One of the key diseases of the Malaysian society is the over-reliance on foreign workers. If one walk around anywhere in this country, one will notice the presence of foreign workers almost everywhere - from petrol stations, restaurants, supermarket and hotels to production plants and farms. So many of them such that if you were happen to lost your way and stop at any guy nearby to ask for direction to a place - you will probably won't get any help at all. At times, one just feels that this is not Malaysia but Banglasia.

The standard reason is off course that it is much cheaper to hire these foreign workers than local workers - and this is for two reasons, one is that their wages are lower and second, their productivity - in terms of willingness to work extra hours and ability to do a lot more - is also higher. And, the opposites can be said about the locals. Well, no one would dispute that, but if one simply accepts that as a valid reason, then there will always be a substantial number of locals to continue to be out of jobs.

Some would simply argue that the influx of foreign workers is the main reason and hence, has argue for tighter policy on it. Others, on the other hand, would argue that locals are simply refusing to take those jobs currently occupied by the foreigners.
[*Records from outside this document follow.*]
(** * taxtastic: GreenGenes loader, species-name cleaner and tax-id remapper

    A shallow embedding of [taxtastic/greengenes.py] and of [action] of
    [taxtastic/subcommands/update_taxids.py].

    Python values are modelled as follows:
    - [str] is [string]; indexing, slicing, [startswith], [split], [rstrip],
      [<] and [' '.join] are the functions of module [Py];
    - an exception is a value of [exn], a computation that may raise has type
      [result A];
    - the SQLite tables [nodes], [names] and [source] are lists of records, in
      insertion order; their columns hold no NULL, except [source_id], and
      the schema, which is not part of the sources, adds no constraint;
    - the [dict] and [set] read by the remapper are a [gmap] and a [gset],
      a row of [csv.DictReader] is a [gmap] from column names to cells. *)

From Stdlib Require Import ZArith Lia.
From Stdlib Require Ascii String DecimalString DecimalNat DecimalPos.
From stdpp Require Import base option list sorting gmap strings.
Import (notations) Stdlib.Strings.Ascii.

(** ** Exceptions *)

Inductive exn : Type :=
  | IndexError
  | KeyError (key : string)
  | ValueError
  | InterfaceError.

Inductive result (A : Type) : Type :=
  | Ok (a : A)
  | Raise (e : exn).
Arguments Ok {A} a.
Arguments Raise {A} e.

(** Sequencing: the first exception raised is the one propagated.  The
    instances give [result] the notation [x ← r; k]. *)
Global Instance result_ret : MRet result := λ A a, Ok a.
Global Instance result_bind : MBind result := λ A B k r,
  match r with
  | Ok a => k a
  | Raise e => Raise e
  end.

(** ** Python string primitives *)

Module Py.

(** [s.startswith(p)] *)
Definition startswith (s p : string) : bool := String.prefix p s.

(** [s[i]] for a non-negative index; out of range raises [IndexError]. *)
Definition getitem (s : string) (i : nat) : result Ascii.ascii :=
  match String.get i s with
  | Some c => Ok c
  | None => Raise IndexError
  end.

(** [s[:n]]; a slice never raises, it is clamped to the string. *)
Fixpoint slice_to (n : nat) (s : string) : string :=
  match n, s with
  | S n', String c s' => String c (slice_to n' s')
  | _, _ => ""
  end.

(** [s[n:]] *)
Fixpoint slice_from (n : nat) (s : string) : string :=
  match n, s with
  | S n', String c s' => slice_from n' s'
  | _, _ => s
  end.

(** [sep.join(parts)] *)
Definition join (sep : string) (parts : list string) : string :=
  String.concat sep parts.

(** [a < b] on strings: lexicographic on character codes. *)
Definition lt (a b : string) : bool := String.ltb a b.

(** [c == ' '] on a single character. *)
Definition is_space_char (c : Ascii.ascii) : bool := Ascii.eqb c " "%char.

(** Truth value of a string: the empty string is false. *)
Definition truthy (s : string) : bool :=
  match s with
  | "" => false
  | String _ _ => true
  end.

(** [sorted(keys)] on strings: the ascending rearrangement. *)
Definition sorted (l : list string) : list string := merge_sort String.le l.

(** [bisect.bisect_left(a, x)], the binary search of the standard library:
<<
  lo, hi = 0, len(a)
  while lo < hi:
      mid = (lo + hi) // 2
      if a[mid] < x: lo = mid + 1
      else: hi = mid
  return lo
>>
    The interval shrinks at every turn, so [length a] turns are enough;
    [mid] is below [hi], hence an index of [a]. *)
Fixpoint bisect_loop (fuel : nat) (a : list string) (x : string)
    (lo hi : nat) : nat :=
  match fuel with
  | O => lo
  | S fuel' =>
      if decide (lo < hi)%nat then
        let mid := ((lo + hi) `div` 2)%nat in
        match a !! mid with
        | Some y =>
            if lt y x then bisect_loop fuel' a x (mid + 1) hi
            else bisect_loop fuel' a x lo mid
        | None => lo
        end
      else lo
  end.

Definition bisect_left (a : list string) (x : string) : nat :=
  bisect_loop (length a) a x 0 (length a).

(** Whitespace as [str.rstrip()] and [int()] see it: tab, line feed,
    vertical tab, form feed, carriage return and space. *)
Definition is_whitespace (c : Ascii.ascii) : bool := Ascii.is_space c.

(** [s.rstrip()] *)
Fixpoint rstrip (s : string) : string :=
  match s with
  | "" => ""
  | String c s' =>
      let r := rstrip s' in
      if is_whitespace c && negb (truthy r) then "" else String c r
  end.

(** [s.lstrip()] *)
Fixpoint lstrip (s : string) : string :=
  match s with
  | "" => ""
  | String c s' => if is_whitespace c then lstrip s' else s
  end.

(** [s.split(sep)] for a non-empty [sep]: the string is cut at the
    occurrences of [sep] found from left to right.  [skip] counts the
    characters of the occurrence being stepped over, [cur] is the piece
    read so far. *)
Fixpoint split_aux (sep : string) (skip : nat) (cur s : string)
    : list string :=
  match s with
  | "" => [cur]
  | String c s' =>
      match skip with
      | S k => split_aux sep k cur s'
      | O =>
          if String.prefix sep s
          then cur :: split_aux sep (String.length sep - 1) "" s'
          else split_aux sep 0 (cur +:+ String c "") s'
      end
  end.

Definition split (s sep : string) : list string := split_aux sep 0 "" s.

Definition digit (c : Ascii.ascii) : option Z :=
  Z.of_nat <$> Ascii.is_nat c.

Fixpoint digits_value (acc : Z) (s : string) : option Z :=
  match s with
  | "" => Some acc
  | String c s' => d ← digit c; digits_value (10 * acc + d)%Z s'
  end.

(** [int(s)] on a string: surrounding whitespace is ignored, then an
    optional sign and at least one decimal digit; anything else raises
    [ValueError]. *)
Definition int (s : string) : result Z :=
  let t := rstrip (lstrip s) in
  let '(negative, body) :=
    match t with
    | String "-" r => (true, r)
    | String "+" r => (false, r)
    | _ => (false, t)
    end in
  if truthy body then
    match digits_value 0 body with
    | Some v => Ok (if negative : bool then (- v)%Z else v)
    | None => Raise ValueError
    end
  else Raise ValueError.

(** [str(n)] on an integer. *)
Definition str (n : Z) : string :=
  DecimalString.NilEmpty.string_of_int (Z.to_int n).

(** ['{0:08d}'.format(n)] for [n >= 0]: the decimal digits, padded on the
    left with zeros up to eight characters. *)
Definition pad_zeros (width : nat) (d : Decimal.uint) : Decimal.uint :=
  Nat.iter (width - Decimal.nb_digits d) Decimal.D0 d.

Definition format_08d (n : nat) : string :=
  DecimalString.NilEmpty.string_of_uint (pad_zeros 8 (Nat.to_uint n)).

(** [l[-k]] for [k >= 1] *)
Definition getitem_neg {A : Type} (l : list A) (k : nat) : result A :=
  match reverse l !! (k - 1)%nat with
  | Some x => Ok x
  | None => Raise IndexError
  end.

(** [itertools.islice(l, start, None)] *)
Definition islice {A : Type} (l : list A) (start : nat) : list A :=
  drop start l.

(** [itertools.takewhile(p, l)] *)
Fixpoint takewhile {A : Type} (p : A → bool) (l : list A) : list A :=
  match l with
  | [] => []
  | x :: l' => if p x then x :: takewhile p l' else []
  end.

(** [s.isnumeric()] on ASCII text: at least one character, and all of them
    decimal digits. *)
Fixpoint all_digits (s : string) : bool :=
  match s with
  | "" => true
  | String c s' => bool_decide (is_Some (digit c)) && all_digits s'
  end.

Definition isnumeric (s : string) : bool := truthy s && all_digits s.


End Py.

(** ** SQLite expressions

    The store is reached through the [sqlite3] module, so the SQL text of
    the queries is evaluated by SQLite.  Only what the WHERE clauses need is
    modelled; all the columns read hold TEXT. *)

Module Sqlite.

(** A value by its storage class.  The magnitude of a number is not
    recorded: the only numbers built below are compared with TEXT values,
    and that comparison looks at the storage classes alone. *)
Inductive value : Type :=
  | Numeric
  | Text (s : string).

(** [X + Y] on two TEXT operands.  In SQLite [+] is the arithmetic
    addition (concatenation is written [||]): both strings are converted
    to numbers, a string that does not look like a number counting as 0,
    and the sum is an INTEGER or a REAL. *)
Definition add_text (x y : string) : value := Numeric.

(** [X <> Y] for a TEXT value [X] that is not a bare column, so that no
    affinity is applied: a TEXT value and a number are never equal. *)
Definition text_ne (x : string) (y : value) : bool :=
  match y with
  | Text t => negb (String.eqb x t)
  | Numeric => true
  end.

(** [LENGTH(X)] on TEXT *)
Definition length (x : string) : nat := String.length x.

(** [SUBSTR(X, Y, Z)] for [Y >= 1]: [Z] characters from the [Y]-th on. *)
Definition substr (x : string) (y z : nat) : string :=
  String.substring (y - 1) z x.

End Sqlite.

(** ** greengenes.py *)

Module Greengenes.

(** [_add_space(species, genus)]:
<<
  l = len(genus)
  if species.startswith(genus) and species[l] != ' ':
      return ' '.join((species[:l], species[l:]))
  return species
>>
    The conjunction is evaluated left to right, so [species[l]] is only
    evaluated when the prefix test succeeded. *)
Definition _add_space (species genus : string) : result string :=
  let l := String.length genus in
  if Py.startswith species genus then
    c ← Py.getitem species l ;
    if negb (Py.is_space_char c)
    then Ok (Py.join " " [Py.slice_to l species; Py.slice_from l species])
    else Ok species
  else Ok species.

(** *** The store

    The tables the module reads and writes, with the columns it names.
    Rows are kept in insertion order. *)

Module Node.
Record t : Type := mk {
  tax_id : string;
  parent_id : string;
  rank : string;
  source_id : option Z
}.
End Node.

Module Name.
Record t : Type := mk {
  tax_id : string;
  tax_name : string;
  is_primary : Z
}.
End Name.

Record db : Type := mkdb {
  nodes : list Node.t;
  names : list Name.t;
  source : list (Z * string)
}.

(** *** The species-name cleaner *)

(** [SELECT names.tax_name, names.tax_id FROM nodes JOIN names
    USING (tax_id) WHERE nodes.rank = 'genus'] *)
Definition select_genus (con : db) : list (string * string) :=
  n ← nodes con;
  m ← names con;
  if bool_decide (Node.tax_id n = Name.tax_id m ∧ Node.rank n = "genus")
  then [(Name.tax_name m, Name.tax_id m)]
  else [].

(** [dict(rows)]: a later row replaces an earlier one with the same key. *)
Definition dict (rows : list (string * string)) : gmap string string :=
  foldl (λ d kv, <[kv.1 := kv.2]> d) ∅ rows.

(** [sorted(all_genus)]: the keys of the dictionary in ascending order. *)
Definition sorted_keys (d : gmap string string) : list string :=
  Py.sorted (elements (dom d)).

(** [find_genus(tax_name)], with the list [keys] it closes over:
<<
  start = bisect.bisect_left(keys, tax_name[0])
  poss_genus = itertools.islice(keys, start, None)
  poss_genus = itertools.takewhile(lambda k: k < tax_name, poss_genus)
  for genus in poss_genus:
      if tax_name.startswith(genus):
          return genus
>>
    Falling off the end of the loop returns [None]. *)
Definition find_genus (keys : list string) (tax_name : string)
    : result (option string) :=
  c ← Py.getitem tax_name 0;
  let start := Py.bisect_left keys (String c "") in
  let poss_genus := Py.islice keys start in
  let poss_genus := Py.takewhile (λ k, Py.lt k tax_name) poss_genus in
  Ok (List.find (λ genus, Py.startswith tax_name genus) poss_genus).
However, isn't it natural for businesses who always seek to maximize their profit or, alternatively, minimize their cost would surely prefer to employ foreign workers if there is such opportunity? The availability of an abundant supply of foreign workers in itself discourage businesses to adopt new production process that rely more on higher skill workers and less on low skill offered by foreign workers.

Perhaps, the solution is to create a conducive environment for new job creations for the locals are therefore important - jobs that commensurate with right wages and skills for Malaysian. Spending money on constructing new tall buildings and highways seems to create new economic activities. Unfortunately, however, it seems to benefit foreign workers rather than opening up new job opportunities to the locals. Foreign workers also tend to send back most of their money back home and only spend for necessities and hence, while there is an indirect effect to the locals, it is likely to be very minimal.

Perhaps, the society should seriously start reducing the number of foreign workers available to the society itself. Off course, there will be a crying by certain segment of the society that this will kill their business and add to higher cost of employing local workers. But, for the sake of the society to progress to higher level, the society ought to be willing to destroy these industries that compete on low and cheap labour. Putting the businesses into a new environment of non-availability of cheap foreign workers might push them to adopt new production process that is able to offer higher wages and be attractive enough for locals, and over time will like to lead to emergence of new business activities and hence creation of new types of jobs.

For those industries that cannot and do not have desire to change to new business process, they by all means should perhaps leave this country and move to other neighbouring cheap labour countries. There will off course be a period of temporary suffering of lower income for the society as a whole. But, if we were to progress, we ought to be willing to take this path.